No More News at 11 (Miles Per Gallon)
When local TV-news reporters race to the scene of big stories, they usually ride in a gas-sucking SUV or van. And it’s understandable: big lights, big cameras and, usually, big crew members. But what if you’re one of those little news channels operated by a cable company—say, Cablevision’s News 12 The Bronx or News 12 Brooklyn in New York—and your reporters do double duty shooting and editing their own reports, using small cameras and laptops? Why, quicker than you can say Larry David, Cablevision started building a fleet of Toyota Prius hybrid electric/gas vehicles. But realizing the eco-dream was a slow process: Demand for the hybrids made them hard to get.
News Director Camilo Pombo says he hit on the Prius idea last year, when News 12 The Bronx needed to replace its aging stable of Chevy Luminas. “The Bronx has one of the highest levels of asthma in the country,” Pombo says. “We wanted to be environmentally friendly and help the borough.”

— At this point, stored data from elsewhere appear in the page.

(* ===== verification/ShLex.v ===== *)
(** The language of command lines: what the parser of sh.c is to accept, and what the accepted
    lines mean.

    A line is a sequence of tokens, read off the characters by [lex]; the grammar is the datatype
    [line] with its printer [print_line]; the meaning is a command tree over strings. *)

From stdpp Require Import base tactics numbers option list strings sets.
From Stdlib Require Import ZArith Lia Ascii.
From S2P Require Import Prelude CString User Bytes Sh.

(** * Tokens *)

Inductive tok :=
  | TWord (w : list Z)
  | TSym (c : Z)
  | TApp.

#[global] Instance tok_eq_dec : EqDecision tok.
Proof. solve_decision. Defined.

Definition flush (w : list Z) : list tok := match w with [] => [] | _ => [TWord w] end.

(** The tokens of a string, [w] being the word read so far. *)
Fixpoint lex (w s : list Z) : list tok :=
  match s with
  | [] => flush w
  | c :: s =>
      if blank c then flush w ++ lex [] s
      else if wordch c then lex (w ++ [c]) s
      else flush w ++
        match s with
        | c' :: s' => if (c =? ch ">") && (c' =? ch ">") then TApp :: lex [] s' else TSym c :: lex [] s
        | [] => [TSym c]
        end
  end.

(** A spelling of a token list: a blank behind every token. *)
Definition spell_tok (t : tok) : list Z :=
  match t with TWord w => w | TSym c => [c] | TApp => chars ">>" end.
Definition spell (ts : list tok) : list Z := mjoin ((fun t => spell_tok t ++ [32]) <$> ts).

(** * Grammar *)

Inductive rkind := RIn | ROut | RApp.
Definition redir : Type := rkind * list Z.
(* ===== verification/ShParse.v ===== *)
(** The shell's parser accepts the lines of the grammar and no others, and builds the command
    they mean: [parseredirs], [parseexec], [parseblock], [parsepipe] and [parseline] of sh.c. *)

From stdpp Require Import base tactics numbers option list sets strings.
From Stdlib Require Import ZArith Lia Ascii.
From S2P Require Import Prelude CString Bytes User Sh ShLex.

(** * Runs that return or panic *)

(** [m] returns with [Q], or it panics and [E] holds; it does not fault or run out of fuel. *)
Definition runs {A} (m : M nat A) (s : nat) (Q : A -> nat -> Prop) (E : Prop) : Prop :=
  match m s with
  | Ok (a, s') => Q a s'
  | Err (EPanic _) => E
  | Err _ => False
  end.

Lemma runs_bind {A B} (m : M nat A) (f : A -> M nat B) s Q1 (E1 : Prop) Q (E : Prop) :
  runs m s Q1 E1 -> (E1 -> E) -> (forall a s', Q1 a s' -> runs (f a) s' Q E) -> runs (m ≫= f) s Q E.
Proof.
  unfold runs, mbind, M_bind. intros Hm HE Hf.
  destruct (m s) as [[a s']|[]]; [by apply Hf|by apply HE|done..].
Qed.
Lemma runs_mono {A} (m : M nat A) s Q1 (E1 : Prop) (Q : A -> nat -> Prop) (E : Prop) :
  runs m s Q1 E1 -> (E1 -> E) -> (forall a s', Q1 a s' -> Q a s') -> runs m s Q E.
Proof. unfold runs. intros Hm HE HQ. destruct (m s) as [[a s']|[]]; [by apply HQ|by apply HE|done..]. Qed.
Lemma runs_ok {A B} (m : M nat A) (f : A -> M nat B) s a s' Q (E : Prop) :
  m s = Ok (a, s') -> runs (f a) s' Q E -> runs (m ≫= f) s Q E.
Proof. unfold runs, mbind, M_bind. by intros ->. Qed.
Lemma runs_panic_if {B} b msg (f : unit -> M nat B) s Q (E : Prop) :
  (b = true -> E) -> (b = false -> runs (f tt) s Q E) -> runs (panic_if b msg ≫= f) s Q E.
Proof. unfold runs, mbind, M_bind, panic_if. intros Ht Hf. destruct b; [by apply Ht|by apply Hf]. Qed.

(** * First tokens *)

Definition ok_tok (t : tok) : Prop := match t with TSym c => in_lit symbols c = true | _ => True end.

Lemma lex_ok w s : Forall ok_tok (lex w s).
Proof.
  assert (Hf : forall w, Forall ok_tok (flush w)) by (intros []; cbn; repeat constructor).
  assert (H : forall n w s, (length s <= n)%nat -> Forall ok_tok (lex w s)).
  { intros n. induction n as [|n IH]; intros w' [|c s'] Hn; cbn in *; auto; [lia|].
    destruct (blank c) eqn:Hb; [apply Forall_app; split; auto with lia|].
    destruct (wordch c) eqn:Hw; [auto with lia|]. apply Forall_app; split; [done|].
    assert (in_lit symbols c = true) by (destruct (class_cases c) as [?|[?|?]]; congruence).
    destruct s' as [|c' s'']; [by repeat constructor|]. cbn in Hn.
    destruct ((c =? ch ">") && (c' =? ch ">")); (constructor; [done|]); apply IH; cbn; lia. }
  by eapply H.
Qed.

Lemma lex_length w s : (length (lex w s) <= length s + length (flush w))%nat.
Proof.
  assert (H : forall n w s, (length s <= n)%nat -> (length (lex w s) <= length s + length (flush w))%nat);
    [|by eapply H].
  intros n. induction n as [|n IH]; intros w' [|c s'] Hn; cbn in *; try lia.
  assert (IH0 : forall s, (length s <= n)%nat -> (length (lex [] s) <= length s)%nat)
    by (intros s0 Hs0; specialize (IH [] s0 Hs0); cbn in IH; lia).
  destruct (blank c); [rewrite length_app; specialize (IH0 s'); lia|].
  destruct (wordch c).
  { specialize (IH (w' ++ [c]) s'). destruct w'; cbn in *; lia. }
  rewrite length_app. destruct s' as [|c' s'']; cbn in *; [lia|].
  destruct ((c =? ch ">") && (c' =? ch ">")); cbn.
  - specialize (IH0 s''). lia.
  - specialize (IH0 (c' :: s'')). cbn in IH0. lia.
Qed.

(** The first token is the symbol [c]. *)
Lemma starts_one c ts : c <> ch ">" -> c <> 0 ->
  starts [c] ts = true <-> exists ts', ts = TSym c :: ts'.
Proof.
  intros Hc Hz. destruct ts as [|[w|d|] ts]; cbn; try naive_solver.
  - rewrite in_lit_true by set_solver. set_solver.
  - rewrite in_lit_true by set_solver. set_solver.
Qed.

(** What may follow a phrase: the end, or one of the symbols [toks]. *)
Definition follow (toks : list Z) (ts : list tok) : bool :=
  match ts with [] => true | _ => starts toks ts end.

Lemma follow_sub toks toks' ts : 0 ∉ toks' -> toks ⊆ toks' -> follow toks ts = true -> follow toks' ts = true.
Proof.
  intros Hz Hs. destruct ts as [|[w|c|] ts]; cbn; try done; rewrite !in_lit_true by set_solver; apply Hs.
Qed.
Lemma follow_not toks c ts : 0 ∉ toks -> c ∉ toks -> follow toks (TSym c :: ts) = false.
Proof. intros Hz Hc. cbn. apply not_true_iff_false. by rewrite in_lit_true. Qed.
Lemma follow_starts toks toks' ts : 0 ∉ toks -> 0 ∉ toks' -> (forall c, c ∈ toks -> c ∉ toks') ->
  follow toks ts = true -> starts toks' ts = false.
Proof.
  intros Hz Hz' Hd. destruct ts as [|[w|c|] ts]; cbn; try done; intros H; apply not_true_iff_false;
    rewrite in_lit_true in * by done; auto.
Qed.

(** Two ways to split off leading [&]s agree. *)
Lemma amps_unique n n' r r' : starts [ch "&"] r = false -> starts [ch "&"] r' = false ->
  replicate n (TSym (ch "&")) ++ r = replicate n' (TSym (ch "&")) ++ r' -> n = n' /\ r = r'.
Proof.
  intros Hr Hr'. revert n'. induction n as [|n IH]; intros [|n']; cbn; try done.
  - intros ->. by cbn in Hr.
  - intros <-. by cbn in Hr'.
  - intros [= H]. apply IH in H as [-> ->]. done.
Qed.

(** * Command structures and trees *)

Section parser.
Context (str pad : list Z).
Hypothesis str_nonzero : 0 ∉ str.
Notation buf := (str ++ 0 :: pad).
Notation es := (length str).
Notation at_toks := (at_toks str).
Notation word_at := (word_at str).
Notation counted := (counted str).

Lemma at_ok s ts : at_toks s ts -> Forall ok_tok ts.
Proof. intros [_ <-]. apply lex_ok. Qed.

Lemma counted_add_arg c q eq :
  counted (add_arg c (q, eq)) = add_word (counted c) (slice q (eq - q) str).
Proof. induction c; cbn; try done; [by rewrite fmap_app|by f_equal]. Qed.
Lemma strings_add_arg (P : nat * nat -> Prop) c a :
  Forall P (strings_of c) -> P a -> Forall P (strings_of (add_arg c a)).
Proof.
  intros Hc Ha. induction c; cbn in *; try done; apply Forall_app.
  - auto.
  - apply Forall_app in Hc as [? ?]. auto.
Qed.

(** ** One step of a run *)

(** One call of [peek], and one of [gettoken], in a run. *)
Lemma runs_peek {B} toks (f : bool -> M nat B) s ts Q (E : Prop) :
  toks ⊆ symbols -> at_toks s ts ->
  (forall s', at_toks s' ts -> runs (f (starts toks ts)) s' Q E) -> runs (peek buf es toks ≫= f) s Q E.
Proof.
  intros Hsub Hat Hf. destruct (peek_spec str pad str_nonzero toks s ts Hsub Hat) as (s1 & Hp & Hat1 & _).
  eapply runs_ok; [exact Hp|]. by apply Hf.
Qed.
Lemma runs_gettoken {B} (f : Z * nat * nat -> M nat B) s t ts Q (E : Prop) :
  at_toks s (t :: ts) ->
  (forall q eq s', at_toks s' ts -> (forall w, t = TWord w -> word_at (q, eq) /\ slice q (eq - q) str = w) ->
     runs (f (token_code (t :: ts), q, eq)) s' Q E) -> runs (gettoken buf es ≫= f) s Q E.
Proof.
  intros Hat Hf. destruct (gettoken_spec str pad str_nonzero s _ Hat) as (q & eq & s1 & Hg & Hat1 & Hw).
  eapply runs_ok; [exact Hg|]. apply Hf; [done|]. intros w ->. by apply (Hw w ts).
Qed.

(** The first token is a word, or its code is not that of a word. *)
Lemma word_or_not ts : Forall ok_tok ts ->
  (exists w ts', ts = TWord w :: ts') \/ token_code ts <> ch "a" /\ forall w ts', ts <> TWord w :: ts'.
Proof.
  intros Hok. destruct ts as [|[w|d|] ts]; [right| |right|right]; eauto; split; try done.
  cbn. intros ->. apply Forall_cons in Hok as [Hd _]. by vm_compute in Hd.
Qed.

(** ** Redirections *)

Definition not_redir (ts : list tok) : Prop := starts (chars "<>") ts = false.

Lemma print_redirs_cons r rs : print_redirs (r :: rs) = print_kind r.1 :: TWord r.2 :: print_redirs rs.
Proof. done. Qed.

Lemma starts_redir ts : Forall ok_tok ts -> starts (chars "<>") ts = true ->
  exists k ts', ts = print_kind k :: ts'.
Proof.
  destruct ts as [|[w|c|] ts]; cbn; try done; intros _ H.
  - lit_in H; subst c; [by exists RIn, ts|by exists ROut, ts].
  - by exists RApp, ts.
Qed.
Lemma redir_starts k ts : starts (chars "<>") (print_kind k :: ts) = true.
Proof. by destruct k. Qed.
Lemma redir_not k ts : ~ not_redir (print_kind k :: ts).
Proof. by destruct k. Qed.
Lemma print_kind_inj k k' : print_kind k = print_kind k' -> k = k'.
Proof. by destruct k, k'. Qed.

(** The node [parseredirs] builds for the redirection symbol [k]. *)
Lemma redir_node k c q eq ts : let tok := token_code (print_kind k :: ts) in
  let c' := if tok =? ch "<" then REDIR c q eq O_RDONLY 0
    else if tok =? ch ">" then REDIR c q eq (Z.lor O_WRONLY O_CREATE) 1
    else if tok =? ch "+" then REDIR c q eq (Z.lor O_WRONLY O_CREATE) 1
    else c in
  counted c' = wrap (counted c) (k, slice q (eq - q) str) /\ strings_of c' = strings_of c ++ [(q, eq)].
Proof. by destruct k. Qed.

(** What [parseredirs] makes of the tokens [ts]: the redirections in front are consumed. *)
Definition redirs_parsed (c : cmd) (ts : list tok) (c' : cmd) (s' : nat) : Prop :=
  exists rs rest, at_toks s' rest /\ ts = print_redirs rs ++ rest /\ not_redir rest /\
    counted c' = foldl wrap (counted c) rs /\ Forall word_at (strings_of c') /\
    forall rs' rest', not_redir rest' -> ts = print_redirs rs' ++ rest' -> rs' = rs /\ rest' = rest.
Definition redirs_rejected (ts : list tok) : Prop :=
  forall rs rest, not_redir rest -> ts <> print_redirs rs ++ rest.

That, and save some cash: With the cars getting 60 miles per gallon, the channel is on target to reduce its fuel expenses by 50% from 2004.
When News 12 Brooklyn was preparing to launch in June, the channel—learning from the months-long delays in obtaining cars for the Bronx operation—ordered its vehicles well in advance. In all, Cablevision has purchased 19 Priuses for its news operations. No doubt the cars get a tad more use than the ones used by Leonardo DiCaprio or Cameron Diaz to tootle around L.A.